On (date of injury), Decedent and two other employees of (city) County, Texas (Employer), lifted a tire for a front-end loader approximately one foot off the ground to place it upon the wheel. The tire weighed over 100 pounds. Just after the tire was slipped onto the lug bolts Decedent grabbed his chest and walked away. At about that time an official of Employer drove up and transported Decedent to the (Hospital) emergency room where he was examined and treated for complaints of chest pain. Decedent was then 52 years of age and had worked for Employer for 16 years. According to the history and physical exam record dictated by (Dr. O), III, M.D., who examined and treated Decedent in the emergency room, Decedent advised that his dull chest pain involved his left arm somewhat and had been constant for about one hour even after taking several nitroglycerine tablets. “Past medical history is positive for an MI [myocardial infarction] back in 1988. At that point in time the MI was associated with severe hypertension. He had decreased LV [left ventricle] function, evidence of localized infarction but normal coronary arteries.” This history described the medications prescribed for Decedent after the 1988 episode, including Cardizem and Nitroglycerine, and then stated that “[h]e has done well for the last 2 1/2 years but has not followed up with any appointments . . . .” This record also stated that Decedent had “had a vasospastic MI previously.”

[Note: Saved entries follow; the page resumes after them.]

(** * Blocking kernel channels (IPython/kernel/blocking/channels.py)

    A shallow embedding of the blocking ZMQ channel classes and the
    properties their specification states about them.

    Python objects are records, methods are state transformers on the
    object they are called on, and a call ends in one of three ways: it
    returns, it raises, or it blocks for ever inside a socket primitive. *)

From Stdlib Require Import ZArith List Bool Ascii String Lia.
From Stdlib Require Import PrimFloat.
From stdpp Require Import base strings pretty gmap.

Import ListNotations.
Local Open Scope string_scope.
Local Open Scope Z_scope.
Local Open Scope list_scope.

(** ** Python values and builtins *)

Module Py.

(** Numbers that reach this module: [int] (unbounded) and [float]
    (IEEE 754 binary64). *)
Inductive num :=
| Int (z : Z)
| Float (f : float).

(** [x * 1000] with the integer literal on the right: exact on [int],
    binary64 multiplication by [1000.0] on [float]. *)
Definition mul_1000 (x : num) : num :=
  match x with
  | Int z => Int (z * 1000)
  | Float f => Float (PrimFloat.mul f 1000%float)
  end.

(** [x < 0]. *)
Definition negative (x : num) : bool :=
  match x with
  | Int z => z <? 0
  | Float f => PrimFloat.ltb f 0%float
  end.

(** The values a message content mapping holds, as far as this module
    looks at them. *)
Inductive value :=
| VNone
| VBool (b : bool)
| VInt (z : Z)
| VStr (s : string).

(** [bool(n)] for an integer. *)
Definition truthy (n : Z) : bool := negb (n =? 0).

(** [s.split(sep)] for a one-character separator.  The result is never
    empty: a string without the separator gives the singleton list. *)
Fixpoint split (sep : ascii) (s : string) : list string :=
  match s with
  | EmptyString => [EmptyString]
  | String c r =>
      if Ascii.eqb c sep then EmptyString :: split sep r
      else match split sep r with
           | [] => [String c EmptyString]
           | p :: ps => String c p :: ps
           end
  end.

(** ASCII white space, as [str.strip] and [int] skip it. *)
Definition is_space (c : ascii) : bool :=
  let n := nat_of_ascii c in
  (Nat.eqb n 32 || (Nat.leb 9 n && Nat.leb n 13))%bool.

Fixpoint lstrip (s : string) : string :=
  match s with
  | EmptyString => EmptyString
  | String c r => if is_space c then lstrip r else s
  end.

Fixpoint rstrip (s : string) : string :=
  match s with
  | EmptyString => EmptyString
  | String c r =>
      match rstrip r with
      | EmptyString => if is_space c then EmptyString else String c EmptyString
      | r' => String c r'
      end
  end.

Definition strip (s : string) : string := rstrip (lstrip s).

Definition digit (c : ascii) : option Z :=
  let n := nat_of_ascii c in
  if (Nat.leb 48 n && Nat.leb n 57)%bool then Some (Z.of_nat n - 48) else None.

(** Value of a run of decimal digits read left to right. *)
Fixpoint digits (acc : Z) (s : string) : option Z :=
  match s with
  | EmptyString => Some acc
  | String c r =>
      match digit c with
      | Some d => digits (10 * acc + d) r
      | None => None
      end
  end.

Definition numeral (s : string) : option Z :=
  match s with
  | EmptyString => None
  | _ => digits 0 s
  end.

(** [int(s)] on a string, base 10: surrounding white space is dropped,
    one sign is allowed, then at least one decimal digit and nothing
    else.  [None] stands for the [ValueError] Python raises. *)
Definition int (s : string) : option Z :=
  match strip s with
  | String "+" r => numeral r
  | String "-" r => option_map Z.opp (numeral r)
  | t => numeral t
  end.

(** ["%i" % n]. *)
Definition format_i (n : Z) : string := pretty n.

End Py.

(** ** Exceptions and outcomes *)

(** The exception classes that occur.  All of them derive from
    [Exception]. *)
Inductive exn :=
| Empty
| InvalidPortNumber (message : string)
| ValueError
| KeyError (key : string)
| IndexError
| AttributeError (attr : string)
| ZMQError (errno : Z).

Inductive outcome (A : Type) :=
| Ok (a : A)
| Raise (e : exn)
| Hang.
Arguments Ok {A} a.
Arguments Raise {A} e.
Arguments Hang {A}.

(** ** The ZMQ side: contexts and sockets

    The socket library is an external collaborator.  A socket is
    modelled by what the channel code can observe of it: the multipart
    messages that are ready to be received, in arrival order, and what
    [close] does.  [calls] records, oldest first, the calls the channel
    made on the socket. *)

Inductive Context := ZmqContext (handle : nat).

Module Zmq.

Inductive role := Shell | IOPub | StdIn.

Inductive call :=
| Poll (timeout : option Py.num)
| RecvMultipart
| Close (linger : Z).

Record Socket := {
  made_for : role;
  context : Context;
  identity : string;
  endpoint : string;
  inbox : list (list string);
  close_error : option exn;
  calls : list call
}.

Definition record (c : call) (s : Socket) : Socket :=
  {| made_for := made_for s; context := context s; identity := identity s;
     endpoint := endpoint s; inbox := inbox s; close_error := close_error s;
     calls := calls s ++ [c] |}.

Definition set_inbox (q : list (list string)) (s : Socket) : Socket :=
  {| made_for := made_for s; context := context s; identity := identity s;
     endpoint := endpoint s; inbox := q; close_error := close_error s;
     calls := calls s |}.

Definition POLLIN : Z := 1.

(** A poll without a timeout, or with a negative one, returns only when
    an event is there. *)
Definition waits_for_ever (timeout : option Py.num) : bool :=
  match timeout with
  | None => true
  | Some t => Py.negative t
  end.

(** [socket.poll(timeout)]: the event mask, [0] when the wait ran out. *)
Definition poll (timeout : option Py.num) (s : Socket) : outcome Z * Socket :=
  let s' := record (Poll timeout) s in
  match inbox s with
  | _ :: _ => (Ok POLLIN, s')
  | [] => if waits_for_ever timeout then (Hang, s') else (Ok 0, s')
  end.

(** [socket.recv_multipart()]: takes the oldest ready message; with
    nothing ready the blocking receive does not return. *)
Definition recv_multipart (s : Socket) : outcome (list string) * Socket :=
  let s' := record RecvMultipart s in
  match inbox s with
  | m :: rest => (Ok m, set_inbox rest s')
  | [] => (Hang, s')
  end.

(** [socket.close(linger)]. *)
Definition close (linger : Z) (s : Socket) : outcome unit * Socket :=
  let s' := record (Close linger) s in
  match close_error s with
  | Some e => (Raise e, s')
  | None => (Ok tt, s')
  end.

(** Modelled from the spec: the socket factories of IPython.kernel.channels
    ([make_shell_socket], [make_iopub_socket], [make_stdin_socket]), one
    per channel role, each taking (context, session identity, address) and
    returning a socket bound to that address. *)
Definition make (r : role) (context : Context) (identity address : string)
  : Socket :=
  {| made_for := r; context := context; identity := identity;
     endpoint := address; inbox := []; close_error := None; calls := [] |}.

End Zmq.

Definition make_shell_socket := Zmq.make Zmq.Shell.
Definition make_iopub_socket := Zmq.make Zmq.IOPub.
Definition make_stdin_socket := Zmq.make Zmq.StdIn.

(** ** Sessions and messages *)

(** Modelled from the spec: the session object, whose class lives in
    IPython.kernel.zmq.session.  [bsession] is the identity handed to the
    socket factories, [adapt_version] the protocol version outgoing
    messages are adapted to ([None] while no kernel has asked for one). *)
Record Session := {
  bsession : string;
  adapt_version : option Z
}.

Definition set_adapt_version (v : Z) (s : Session) : Session :=
  {| bsession := bsession s; adapt_version := Some v |}.

(** Modelled from the spec: a deserialized message, a record with at
    least a type tag and a content mapping; [msg_type] and [content] are
    the parts the channels read. *)
Record Msg := {
  msg_id : string;
  msg_type : string;
  content : gmap string Py.value
}.

(** ** Channel objects *)

Record Channel := {
  daemon : bool;
  context : Context;
  session : Session;
  socket : option Zmq.Socket;
  _address : string
}.

Definition set_socket (s : option Zmq.Socket) (self : Channel) : Channel :=
  {| daemon := daemon self; context := context self; session := session self;
     socket := s; _address := _address self |}.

Decedent was transferred that same day to (Hospital) for further evaluation and care. According to records prepared by (Dr. G), M.D., a cardiologist, his “impression” of Decedent’s condition was “myocardial injury.” He described Decedent as having a history of significant hypertension and as a “long-standing hypertensive with previous history of ischemic heart disease with myocardial infarction in 1988 followed by cardiac catheterization which apparently revealed fairly patent coronary arteries and the MI could have been on the basis of thrombus at the site of a plaque with a spontaneous resolution or based on persistent vasospasm resulting in myocardial infarction.” (Dr. G’s) report also stated that “[h]is past history is significant for long-standing hypertension and ischemic heart disease, possibly on the basis of vasospasm as mentioned above.” (Dr. G’s) plan was to perform a cardiac catheterization to determine whether Decedent’s problem involved a thrombus or vasospasm. Decedent’s condition deteriorated and on May 27, 1991, emergency three- graft coronary artery bypass surgery was performed. Decedent’s condition continued to deteriorate and he died on June 12, 1991. According to his death certificate, Decedent’s immediate cause of death was “Cardio Respiratory Arrest” (in minutes) due to “acute myocardial infarction (for days) which, in turn, was due to “atherosclerotic vascular disease” (for years).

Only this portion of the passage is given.